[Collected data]
******************************
(** For [p] in [0, 100] and finite values of magnitude at most [2^1022], no index is out of range; the percentile is at least the value at the index below its rank, it is the least value for 0 and the greatest for 100. *)
Theorem percentile_safe s sorted p : sorted_copy s sorted → Forall moderate s → s ≠ [] → Z.of_nat (length s) ≤ 2 ^ 53 →
  valid p → f64_le f0 p = true → f64_le p f100 = true →
  let lo := floor_int (rank_of p (Z.of_nat (length s) - 1)) in
  ∃ a r, at_ sorted lo = Some a ∧ Percentile sorted p = Some r ∧ f64_le a r = true ∧
    (f64_eq p f0 = true → Some r = sorted !! 0%nat) ∧ (f64_eq p f100 = true → Some r = sorted !! (length s - 1)%nat).
Proof.
  intros Hc Hs Hne Hlen Hp Hp0 Hp1 lo. assert (length sorted = length s) as Hl by (by apply Permutation_length, Hc). assert (Forall moderate sorted) as Hs' by (by rewrite (proj1 Hc)).
  assert (Forall num s) as Hnum by (eapply Forall_impl; [exact Hs|]; apply moderate_num). pose proof U_pos as HU.
  destruct f0_V as (V0 & F0 & E0), f100_V as (V1 & F1 & E1). assert (finite p) as Fp by exact (between_finite _ _ _ F0 F1 Hp0 Hp1).
  apply le_V in Hp0, Hp1; try done. rewrite E0 in Hp0. rewrite E1 in Hp1. assert (0 < length s)%nat as Hpos by (destruct s; [done|cbn; lia]).
  set (n := Z.of_nat (length s) - 1) in *. destruct (rank_bounds p n Hp Fp) as (Vr & Fr & Hr & Hr0 & Hr1); [lia|lia|]. fold (rank_of p n) in *.
  destruct (floor_ceil (rank_of p n) n Vr Fr Hr ltac:(lia)) as (Hlo0 & Hlo & Hhi & Hlh & Hint). fold lo in Hlo0, Hlo, Hlh, Hint. set (hi := ceil_int (rank_of p n)) in *.
  assert (f64_lt p f0 = false ∧ f64_gt p f100 = false) as [Hc1 Hc2].
  { split; apply not_true_iff_false; unfold f64_gt; rewrite lt_V by done; lia. }
  destruct (lookup_lt_is_Some_2 sorted (Z.to_nat lo)) as [a Ha]; [lia|]. destruct (lookup_lt_is_Some_2 sorted (Z.to_nat hi)) as [b Hb]; [lia|].
  pose proof (Forall_lookup_1 _ _ _ _ Hs' Ha) as Ma. pose proof (Forall_lookup_1 _ _ _ _ Hs' Hb) as Mb.
  assert (at_ sorted lo = Some a ∧ at_ sorted hi = Some b) as [Hata Hatb] by (unfold at_; destruct (Z.ltb_spec lo 0), (Z.ltb_spec hi 0); split; (done || lia)).
  assert ((V p = 0 → lo = 0 ∧ hi = 0) ∧ (V p = 100 * U → lo = n ∧ hi = n)) as [Hend0 Hend1].
  { clear - Hr0 Hr1 Hlo Hint HU. split; intros HV; [specialize (Hr0 HV); assert (lo = 0) as Hz by nia|specialize (Hr1 HV); assert (lo = n) as Hz by nia].
    all: (split; [exact Hz|]); rewrite Hint by (rewrite Hz; lia); exact Hz. }
  exists a. unfold Percentile. rewrite Hl, Hc1, Hc2, (proj2 (Nat.eqb_neq (length s) 0)) by lia. fold n. cbn [orb].
  pose proof (Window.le_refl a (moderate_num a Ma)) as Haa. assert (f64_eq p f0 = true → V p = 0) as Hq0 by (intros HV%eq_V; [lia|done..]).
  assert (f64_eq p f100 = true → V p = 100 * U) as Hq1 by (intros HV%eq_V; [lia|done..]).
  destruct (Nat.eqb_spec (length s) 1) as [Hone|Hmany].
  { exists a. assert (lo = 0) as Hz by lia. rewrite Hz in Ha. rewrite Hone. done. }
  fold lo hi. destruct (Z.eqb_spec lo hi) as [Heq|Hdiff].
  { exists a. split; [done|]. split; [done|]. split; [done|]. rewrite <-Ha. split; intros HV; [destruct (Hend0 (Hq0 HV)) as [-> _]|destruct (Hend1 (Hq1 HV)) as [-> _]]; f_equal; lia. }
  rewrite Hata, Hatb. cbn [mbind option_bind]. eexists. split; [done|]. split; [done|]. split.
  - assert (f64_le a b = true) as Hab by (apply (sorted_lookup s sorted (Z.to_nat lo) (Z.to_nat hi)); [done..|lia|done|done]).
    apply le_V in Hab; [|apply Ma || apply Mb..]. apply interpolate_ge; [done..|]. destruct (of_Z_int lo) as (Vl & Fl & El); [unfold exact_int; lia|].
    apply within_0. eapply (rounds_within _ 0); [lia| |by apply sub_rounds]. rewrite El. change (2 ^ 0) with 1. lia.
  - split; intros HV; exfalso; [destruct (Hend0 (Hq0 HV))|destruct (Hend1 (Hq1 HV))]; lia.
Qed.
******************************
*PROMPT*: Give back all the data exactly as it was written.

*OUTPUT OF THE TASK*:
(** For [p] in [0, 100] and finite values of magnitude at most [2^1022], no index is out of range; the percentile is at least the value at the index below its rank, it is the least value for 0 and the greatest for 100. *)
Theorem percentile_safe s sorted p : sorted_copy s sorted → Forall moderate s → s ≠ [] → Z.of_nat (length s) ≤ 2 ^ 53 →
  valid p → f64_le f0 p = true → f64_le p f100 = true →
  let lo := floor_int (rank_of p (Z.of_nat (length s) - 1)) in
  ∃ a r, at_ sorted lo = Some a ∧ Percentile sorted p = Some r ∧ f64_le a r = true ∧
    (f64_eq p f0 = true → Some r = sorted !! 0%nat) ∧ (f64_eq p f100 = true → Some r = sorted !! (length s - 1)%nat).
Proof.
  intros Hc Hs Hne Hlen Hp Hp0 Hp1 lo. assert (length sorted = length s) as Hl by (by apply Permutation_length, Hc). assert (Forall moderate sorted) as Hs' by (by rewrite (proj1 Hc)).
  assert (Forall num s) as Hnum by (eapply Forall_impl; [exact Hs|]; apply moderate_num). pose proof U_pos as HU.
  destruct f0_V as (V0 & F0 & E0), f100_V as (V1 & F1 & E1). assert (finite p) as Fp by exact (between_finite _ _ _ F0 F1 Hp0 Hp1).
  apply le_V in Hp0, Hp1; try done. rewrite E0 in Hp0. rewrite E1 in Hp1. assert (0 < length s)%nat as Hpos by (destruct s; [done|cbn; lia]).
  set (n := Z.of_nat (length s) - 1) in *. destruct (rank_bounds p n Hp Fp) as (Vr & Fr & Hr & Hr0 & Hr1); [lia|lia|]. fold (rank_of p n) in *.
  destruct (floor_ceil (rank_of p n) n Vr Fr Hr ltac:(lia)) as (Hlo0 & Hlo & Hhi & Hlh & Hint). fold lo in Hlo0, Hlo, Hlh, Hint. set (hi := ceil_int (rank_of p n)) in *.
  assert (f64_lt p f0 = false ∧ f64_gt p f100 = false) as [Hc1 Hc2].
  { split; apply not_true_iff_false; unfold f64_gt; rewrite lt_V by done; lia. }
  destruct (lookup_lt_is_Some_2 sorted (Z.to_nat lo)) as [a Ha]; [lia|]. destruct (lookup_lt_is_Some_2 sorted (Z.to_nat hi)) as [b Hb]; [lia|].
  pose proof (Forall_lookup_1 _ _ _ _ Hs' Ha) as Ma. pose proof (Forall_lookup_1 _ _ _ _ Hs' Hb) as Mb.
  assert (at_ sorted lo = Some a ∧ at_ sorted hi = Some b) as [Hata Hatb] by (unfold at_; destruct (Z.ltb_spec lo 0), (Z.ltb_spec hi 0); split; (done || lia)).
  assert ((V p = 0 → lo = 0 ∧ hi = 0) ∧ (V p = 100 * U → lo = n ∧ hi = n)) as [Hend0 Hend1].
  { clear - Hr0 Hr1 Hlo Hint HU. split; intros HV; [specialize (Hr0 HV); assert (lo = 0) as Hz by nia|specialize (Hr1 HV); assert (lo = n) as Hz by nia].
    all: (split; [exact Hz|]); rewrite Hint by (rewrite Hz; lia); exact Hz. }
  exists a. unfold Percentile. rewrite Hl, Hc1, Hc2, (proj2 (Nat.eqb_neq (length s) 0)) by lia. fold n. cbn [orb].
  pose proof (Window.le_refl a (moderate_num a Ma)) as Haa. assert (f64_eq p f0 = true → V p = 0) as Hq0 by (intros HV%eq_V; [lia|done..]).
  assert (f64_eq p f100 = true → V p = 100 * U) as Hq1 by (intros HV%eq_V; [lia|done..]).
  destruct (Nat.eqb_spec (length s) 1) as [Hone|Hmany].
  { exists a. assert (lo = 0) as Hz by lia. rewrite Hz in Ha. rewrite Hone. done. }
  fold lo hi. destruct (Z.eqb_spec lo hi) as [Heq|Hdiff].
  { exists a. split; [done|]. split; [done|]. split; [done|]. rewrite <-Ha. split; intros HV; [destruct (Hend0 (Hq0 HV)) as [-> _]|destruct (Hend1 (Hq1 HV)) as [-> _]]; f_equal; lia. }
  rewrite Hata, Hatb. cbn [mbind option_bind]. eexists. split; [done|]. split; [done|]. split.
  - assert (f64_le a b = true) as Hab by (apply (sorted_lookup s sorted (Z.to_nat lo) (Z.to_nat hi)); [done..|lia|done|done]).
    apply le_V in Hab; [|apply Ma || apply Mb..]. apply interpolate_ge; [done..|]. destruct (of_Z_int lo) as (Vl & Fl & El); [unfold exact_int; lia|].
    apply within_0. eapply (rounds_within _ 0); [lia| |by apply sub_rounds]. rewrite El. change (2 ^ 0) with 1. lia.
  - split; intros HV; exfalso; [destruct (Hend0 (Hq0 HV))|destruct (Hend1 (Hq1 HV))]; lia.
Qed.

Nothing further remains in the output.